AT&T said it signed up 146,000 iPhone customers, well below analyst estimates, which ran as high as 500,000 units. Shares of Apple fell more than 6 percent, closing at $134.89, down $8.81 on the day. AT&T’s shares were off less than 1 percent, closing at $39.68, a decline of 35 cents.
From briefing.com (via Digg):
[Today saw] the biggest one-day drubbing in Apple shares in seven years. AT&T said that only 146,000 iPhone subscribers were activated in Q2, which was viewed as a huge disappointment and caused collateral damage in Apple to the tune of a 6.1% sell-off in AAPL shares.
You don't have to rub your Magic 8-Ball too hard to come up with the following to explain low activation numbers:
1. The iPhone launched on June 29, 2007. 30 days hath September, April, June and November. . . telling me that consumers had at best 48 hours to purchase their phones and activate them in order to have those activations count in Q2. I'm guessing that the time between the actual launch (first possible activation) and the official close of the quarter (last possible completed activation, not counting those in the activation queue) was only about 30 hours. This translates to 4866 activations per hour / 81 per minutes / a little more than one per second on average. I'll also posit that the distribution of activations was more heavily weighted towards the back end of those 30 hours to take into consideration the time it took consumers to get home, have a delicious beverage, shower and start the activation process.
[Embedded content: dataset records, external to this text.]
Lemma health_check_iff_reachable_witness :
  call health_check empty_store [None] = Return true
  /\ call health_check sample_store [Some TimeoutError] = Return false.
Proof.
  split.
  - apply (proj1 (health_check_iff_reachable empty_store [None])). reflexivity.
  - apply (proj1 (proj2 (health_check_iff_reachable sample_store
                           [Some TimeoutError])) TimeoutError).
    reflexivity.
Defined.

(** X2. The reading operations never change the store and never leave a
    transaction open: after any of them, failed or not, the committed store
    is the one they started from and no row is pending. *)
Theorem reads_leave_store_unchanged (op : operation) (st : Store)
    (fs : list (option exn)) :
  (forall farmer_id data, op <> SaveConversation farmer_id data) ->
  committed (after (perform op) st fs) = st
  /\ pending (after (perform op) st fs) = [].
Proof.
  intros Hread. destruct op; simpl; rewrite after_lift;
    try (by destruct (Hread farmer_id data)).
  - apply (after_single _ _ (fun rows => farmer_info_of <$> head rows)).
    intros rows w. by destruct (head rows).
  - by apply (after_single _ _ (fmap farmer_summary_of)).
  - by apply (after_single _ _ (fmap field_view_of)).
  - by apply (after_single _ _ (fmap turn_of)).
  - apply (after_single _ _
             (fun rows =>
                (fun result : option string =>
                   {| ci_id := 1;
                      ci_crop_name := Py.fmt result;
                      ci_croatian_name := Py.fmt result;
                      ci_category := "Crop";
                      ci_planting_season := "Spring";
                      ci_harvest_season := "Fall";
                      ci_description :=
                        "Information about " +:+ Py.fmt result |})
                  <$> head rows)).
    intros rows w. by destruct (head rows).
  - by apply (after_single _ _
                (fun results =>
                   {| unapproved := approval_entry_of <$> results;
                      approved := [] |})).
  - apply (after_single _ _
             (fun rows =>
                (fun result : message_row * farmer_row =>
                   {| dv_id := m_id result.1;
                      dv_farmer_id := m_farmer_id result.1;
                      dv_farmer_name :=
                        display_name (f_manager_name result.2)
                          (f_manager_last_name result.2);
                      dv_user_input :=
                        slot "user" (m_role result.1) (m_message_text result.1);
                      dv_ava_response :=
                        slot "assistant" (m_role result.1)
                          (m_message_text result.1);
                      dv_timestamp := m_timestamp result.1;
                      dv_approved_status := false |}) <$> head rows)).
    intros rows w. by destruct (head rows).
  - by apply (after_single _ _ (fun _ => true)).
Qed.

Lemma reads_leave_store_unchanged_witness :
  committed (after (perform (GetRecentConversations 1 10)) sample_store
               [Some OperationalError]) = sample_store
  /\ pending (after (perform (GetRecentConversations 1 10)) sample_store
                [Some OperationalError]) = [].
Proof.
  apply (reads_leave_store_unchanged (GetRecentConversations 1 10)).
  intros farmer_id data. discriminate.
Defined.

(** X3. [save_conversation] only ever appends to the message table.  On
    every path the farmers, fields, field_crops and crop_technology tables
    are untouched, the rows that were stored stay as a prefix of the message
    table, nothing is added but the pair of rows of this call, and the
    session ends with no row pending. *)
Theorem save_conversation_appends_only (farmer_id : Z)
    (data : gmap string (option string)) (st : Store)
    (fs : list (option exn)) :
  let w := after (save_conversation farmer_id data) st fs in
  farmers (committed w) = farmers st
  /\ fields (committed w) = fields st
  /\ field_crops (committed w) = field_crops st
  /\ crop_technology (committed w) = crop_technology st
  /\ pending w = []
  /\ (incoming_messages (committed w) = incoming_messages st
      \/ incoming_messages (committed w)
         = incoming_messages st
           ++ [user_row st farmer_id data; assistant_row st farmer_id data]).
Proof.
  intros w. subst w.
  destruct fs as [|[e1|] [|[e2|] [|[e3|] fs]]];
    (split_and!; [reflexivity..|]);
    first [left; reflexivity | right; reflexivity].
Qed.

(** ** get_recent_conversations *)

#[global] Instance by_timestamp_desc_trans : Transitive by_timestamp_desc.
Proof. intros a b c. unfold by_timestamp_desc. lia. Qed.

#[global] Instance by_timestamp_desc_total : Total by_timestamp_desc.
Proof. intros a b. unfold by_timestamp_desc. lia. Qed.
2. Stories of consumers experiencing severe delays activating their phones were widespread immediately following the launch. Half of the consumers in an Engadget.com poll reported activation delays, some as long as 60 hours.
3. Not all of those consumers who purchased phones in Q2 actually activated those phones in Q2.
4. Add in time to transfer a phone number, and your window of activation opportunity closes even tighter.
So why the hit on AAPL stock? Especially when Ms. Flynn reported that "a bright spot in the iPhone numbers during the quarter was that roughly 40 percent of the iPhone subscribers were new AT&T customers"?
Were analyst estimates grounded in practical reality? Or perhaps there are people who don't want a $600 phone on a slow, spotty 2G network with a 2-year required commitment to be successful? Or was this a reaction to numbers that didn't jibe with what common sense suggested?
UPDATE (7.25.07) - As expected, Apple reported actual iPhone sales which were more in-line with what they claimed analyst expectations to be, actually surpassing them.
Apple sold 270,000 iPhones in the product's first two days, the last two days of the quarter, beating most analysts' estimates of 200,000. The enthusiasm for Apple's first mobile phone gave Chief Executive Officer Steve Jobs an early victory in his plan to win a share of the market, which is almost four times bigger than the personal-computer industry. (source: Bloomberg)
Let's do a little math, shall we: Of the 270,000 iPhones sold in the first two days, only 146,000 were activated, or 54%.
It will be difficult to tell how many of those should have been activated in the first two days, but could not be due to system errors.